LtG wrote:
rdos wrote:
I always inline "neutral" code that generates an exception, and then patches it in the exception handler to whatever code the setup uses.
The "neutral" code is #UD or something like "int 0x80"?
But what's the benefit of doing it that way? Compared to putting it in the places the binary image (ELF, PE, what ever) explicitly requests? Don't you also need padding to account for possibly longer "syscall" sequences later?
Also isn't that like self-modifying code? I'm not against it, but won't it then interfere with an application that itself wants to do self-modifying of its own (usually problematic when two entities are modifying the same thing)..? I understand that you might not want to support self-modifying so for you it's a moot point, but from theory perspective why pick a solution that is more limiting with no extra benefits?
Simply put, is there anything that makes that solution better than the others?
No, it is not a simple int x code.
It's like this:
Code:
db 55h
db 67h
db 9Ah
dd gate_nr
dw 3
db 5Dh
When disassembled, it will be like this:
Code:
push ebp
call far 0003:gate_nr
pop ebp
The middle instruction will GP fault because of an access to null selector, and then typically is patched to an interrupt:
Code:
db 55h
db 0CDh
db 9Ah
dd gate_nr
dw 3
db 5Dh
Resulting code:
Code:
push ebp
int 9Ah
dd gate_nr
dw 3
pop ebp
The re-execution of the faulting instruction will then execute int 9A, which will go to the kernel int 9A handler. This handler will set the gate number to 0 and the selector to the new call-gate (and create it if it already didn't exist). Lastly, it will overwrite the int opcode with 90h:
Code:
db 55h
db 90h
db 9Ah
dd 0
dw gate-sel
db 5Dh
Corresponding to:
Code:
push ebp
nop
call gate-sel:0
pop ebp
The reason for the two-step process is to make this process multicore safe. The fault handlers are a little more complex because of this. Because it is multicore-safe, multiple cores can call this code at the same time, and both will end up calling the correct syscall.
The reason the initial code is a far-call is so the application debugger knows that it is a call (and thus is traceble), and so it can set a breakpoint after it to execute it. Invalid opcodes don't have these features.

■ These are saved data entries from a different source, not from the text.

(* ===== verification/SyscallDispatcher.v ===== *)
(** * Syscall dispatcher ([AINDY/kernel/syscall_dispatcher.py])

    The state of a dispatch is the pair of trace context variables, the resource
    manager of [ResourceManager] and, inside it, the services [X].  A handler is
    a function on that state, so that it can dispatch in turn.  The clock is
    three readings of [time.monotonic()] in microseconds (at the start, when the
    handler returned and at the end), and the fresh identifiers of
    [uuid.uuid4()] are arguments. *)
From S2P Require Import Prelude Json ResourceManager SyscallAbi.
Local Open Scope Z_scope.

Record SyscallContext := MkCtx {
  ctx_execution_unit_id : string;
  ctx_user_id : string;
  ctx_capabilities : list string;
  ctx_trace_id : string;
  ctx_memory_context : list json;
  ctx_metadata : dict json
}.

(** [DEFAULT_NODUS_CAPABILITIES] *)
Definition DEFAULT_NODUS_CAPABILITIES : list string :=
  ["memory.read"; "memory.write"; "memory.search"; "event.emit"].

Record envelope := MkEnvelope {
  env_status : string;
  env_data : json;
  env_trace_id : string;
  env_eu_id : string;
  env_syscall : string;
  env_version : string;
  env_duration_ms : Z;
  env_error : option string;
  env_warning : option string
}.

Section dispatcher.
Context {X : Type}.

(** [_TRACE_ID_CTX], [_EU_ID_CTX] and the resource manager *)
Record dstate := MkD { dv_trace : string; dv_eu : string; dv_rm : rm X }.

Record SyscallEntry := MkSysEntry {
  se_handler : dict json -> SyscallContext -> dstate -> dstate * result json;
  se_capability : string;
  se_input_schema : schema;
  se_deprecated : bool;
  se_deprecated_since : option string;
  se_replacement : option string
}.

Variable E : env X.
Variable SYSCALL_REGISTRY : registry SyscallEntry.
(** [_emit_syscall_event], which never raises *)
Variable emit : string -> SyscallContext -> string -> X -> X.

Definition with_rm (d : dstate) (s : rm X) : dstate := MkD (dv_trace d) (dv_eu d) s.
Definition emit_event (name : string) (c : SyscallContext) (status : string) (d : dstate) : dstate :=
  with_rm d (with_ext (dv_rm d) (emit name c status (rm_ext (dv_rm d)))).
Lemma update_evolves now id st s : evolves s (update_status db now id st s).1.
Proof.
  apply modify_evolves; intros e e'; destruct (may_transition (eu_status e) st) eqn:Ht; try done;
    intros [= <-]; [done|]. by apply rtc_once.
Qed.

Lemma resume_evolves now id s : evolves s (resume_execution_unit db now id s).1.
Proof.
  unfold resume_execution_unit. pose proof (law_first (coerce_uuid id) s) as Hv.
  destruct (db_first db (coerce_uuid id) s) as [s1 check]. simpl in Hv.
  destruct (match check with Ok (Some _) => _ | _ => _ end); [by apply evolves_view|].
  eapply evolves_trans; [by apply evolves_view|].
  pose proof (update_evolves now id "resumed" s1) as H1.
  destruct (update_status db now id "resumed" s1) as [s2 []]; [|done]. simpl in H1.
  eapply evolves_trans; [exact H1|]. eapply evolves_trans; [|apply update_evolves].
  unfold clear_wait. apply modify_evolves; intros e e'; destruct (eu_wait_condition e); try done;
    intros [= <-]; [done|apply rtc_refl].
Qed.

Lemma eu_step_evolves s s' : eu_step s s' -> evolves s s'.
Proof.
  destruct 1; [|apply update_evolves|apply resume_evolves|..].
  - unfold create. match goal with |- context [db_add db ?e s] => pose proof (law_add e s) as Ha; destruct (db_add db e s) as [s1 r] end.
    simpl in Ha. destruct r; simpl in *; [|by apply evolves_view].
    intros u' e He. exists e. rewrite Ha, lookup_insert_ne by congruence. split; [done|apply rtc_refl].
  - apply modify_evolves; intros e e' [= <-]; [done|apply rtc_refl].
  - apply modify_evolves; intros e e' [= <-]; [done|apply rtc_refl].
  - apply modify_evolves; intros e e' [= <-]; [done|apply rtc_refl].
  - apply modify_evolves; intros e e' [= <-]; [done|apply rtc_refl].
Qed.

Lemma terminal_stays a b : rtc transition a b -> str_in a ["completed"; "failed"] = true -> b = a.
Proof.
  destruct 1 as [|x y z Hxy _]; [done|]. intros Hx%str_in_spec. unfold transition, may_transition in Hxy.
  rewrite !elem_of_cons, elem_of_nil in Hx. by destruct Hx as [->|[->|[]]].
Qed.
End lifecycle.
(** The second half of the loop body, after the node has run *)
Definition settle_node (r : runner) (run : FlowRun) (node : string) (input : dict json) (nres : node_result) (ms : Z)
    (started : option string) : M (response + string) :=
  match nr_status nres with
  | None => raise (Exn "KeyError" "'status'")
  | Some status =>
      _ ← modifies (fun c => set_history (c_history c ++
            [MkHistory (fr_id run) node status input (nr_patch nres) ms (nr_error nres)]) c);
      _ ← emit (if str_in status ["SUCCESS"; "WAIT"] then "flow.node.completed" else "flow.node.failed")
            (fr_id run) started [("node", JStr node); ("status", JStr status)];
      h ← handle_node_status r run node nres status started;
      match h with
      | Respond resp => mret (inl resp)
      | RetryNode => mret (inr node)
      | GoOn => advance_to_next_node r run node started
      end
  end.

(** The loop body: a response, or the node of the next turn. *)
Definition loop_body (r : runner) (rid node : string) : M (response + string) :=
  o ← load_run rid;
  match o with
  | None => mret (inl (missing_run rid "disappeared during execution"))
  | Some run =>
      input ← gets c_state;
      started ← emit "flow.node.started" rid (ru_root r) [("node", JStr node)];
      ex ← execute_current_node r run node started;
      match ex with
      | inl resp => mret (inl resp)
      | inr (nres, ms) =>
          o ← load_run rid;
          match o with
          | None => mret (inl (missing_run rid "disappeared after node execution"))
          | Some run => settle_node r run node input nres ms started
          end
      end
  end.

(** [while True]; [None] when the fuel is used up. *)
Fixpoint run_loop (fuel : nat) (r : runner) (rid node : string) : M (option response) :=
  match fuel with
  | O => mret None
  | Datatypes.S n =>
      next ← loop_body r rid node;
      match next with
      | inl resp => mret (Some resp)
      | inr node' => run_loop n r rid node'
      end
  end.

(** ** [resume] and [start] *)
Definition event_id (st : dict json) : option string := match dget st "root_event_id" with Some (JStr e) => Some e | _ => None end.
Definition with_root (r : runner) (root : option string) : runner :=
  MkRunner (ru_flow r) (ru_user r) (ru_workflow r) (ru_job_log r) (ru_priority r) (ru_eu r) (ru_tenant r) root.

(** [ctx_trace] is the trace of the calling context, [get_trace_id()]. *)
Definition resume (fuel : nat) (ctx_trace : option string) (r : runner) (rid : string) : M (option response) :=
  o ← load_run rid;
  match o with
  | None => mret (Some (missing_run rid "not found"))
  | Some run =>
      claim ← claim_waiting_run rid (fr_status run);
      match claim with
      | Some resp => mret (Some resp)
      | None =>
          let st0 := fr_state run in
          let traced := json_truthy (jget st0 "trace_id") in
          let trace := str_or (fr_trace_id run) (str_or ctx_trace rid) in
          let st := if traced then st0 else dset st0 "trace_id" (JStr trace) in
          _ ← modifies (set_locals st []);
          _ ← (if traced then mret () else
                 update_run rid (run_traced st (match str_or_none (fr_trace_id run) with Some t => Some t | None => Some trace end)));
          run_loop fuel (with_root r (event_id st)) rid (fr_current_node run)
      end
  end.

(** [_initialize_execution_unit]; [fresh] is the id of the new unit. *)
Definition initialize_execution_unit (fresh : UUID) (r : runner) (rid : string) : M runner :=
  c ← gets id;
  let t := user_text r in
  let user := match ru_user r with Some u => IdUuid u | None => IdNone end in
  match create db fresh (clock c) "flow" user (Some "flow_run") (Some rid) IdNone (Some rid) None "executing" (c_units c) with
  | (s, None) =>
      _ ← modifies (set_units s);
      _ ← update_run rid run_aborted;
      raise (Exn "RuntimeError" ("ExecutionUnit creation returned None for flow_run=" +:+ py_repr rid))
  | (s, Some eu) =>
      _ ← modifies (set_units s);
      _ ← on_rm (fun now s => (mark_started E now t (Some (uuid_to_string (eu_id eu))) s, ()));
      mret (MkRunner (ru_flow r) (ru_user r) (ru_workflow r) (ru_job_log r) (ru_priority r) (Some (eu_id eu)) (Some t) (ru_root r))
  end.

(** [start]; [rid], [trace] and [fresh] are the generated ids ([trace] is what
    [ensure_trace_id] returns, never empty). *)
Definition start (fuel : nat) (rid trace : string) (fresh : UUID) (r : runner) (initial : dict json) (name : string)
    : M (option response) :=
  _ ← modifies (set_runs (insert rid (MkRun rid name (ru_workflow r) initial (fl_start (ru_flow r)) "running" None None
        (Some trace) (ru_user r) (ru_job_log r) None None)));
  r' ← initialize_execution_unit fresh r rid;
  let st := if json_truthy (jget initial "trace_id") then initial else dset initial "trace_id" (JStr trace) in
  _ ← update_run rid (run_traced st (Some trace));
  root ← emit "execution.started" rid None [("flow_name", JStr name); ("current_node", JStr (fl_start (ru_flow r)))];
  _ ← match str_or_none root with
      | Some e => update_run rid (run_traced (dset st "root_event_id" (JStr e)) (Some trace))
      | None => mret ()
      end;
  resume fuel (Some trace) r' rid.
End flow.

When patching for sysenter instead, the code will be modified like this in the second stage (again, the int opcode is patched last):
Code:
db 55h
db 90h
db 0E8h
dd OFFSET app-stub
dw 9090h
db 5Dh
In code:
Code:
push ebp
nop
call app_stub
nop
nop
pop ebp
One app stub needs to be created in user-space per syscall, and it looks like this:
Code:
push ecx
push edx
mov ecx,esp
mov edx,gate_nr
sysenter
pop edx
pop ecx
ret
As can be seen, this is less efficient, but so is the use of sysenter. A note is that the OS also must implement an int 0E8h handler that is a copy of the int 9A handler, to handle the case where a core executes the int instruction before it is modified but after the vector is modified.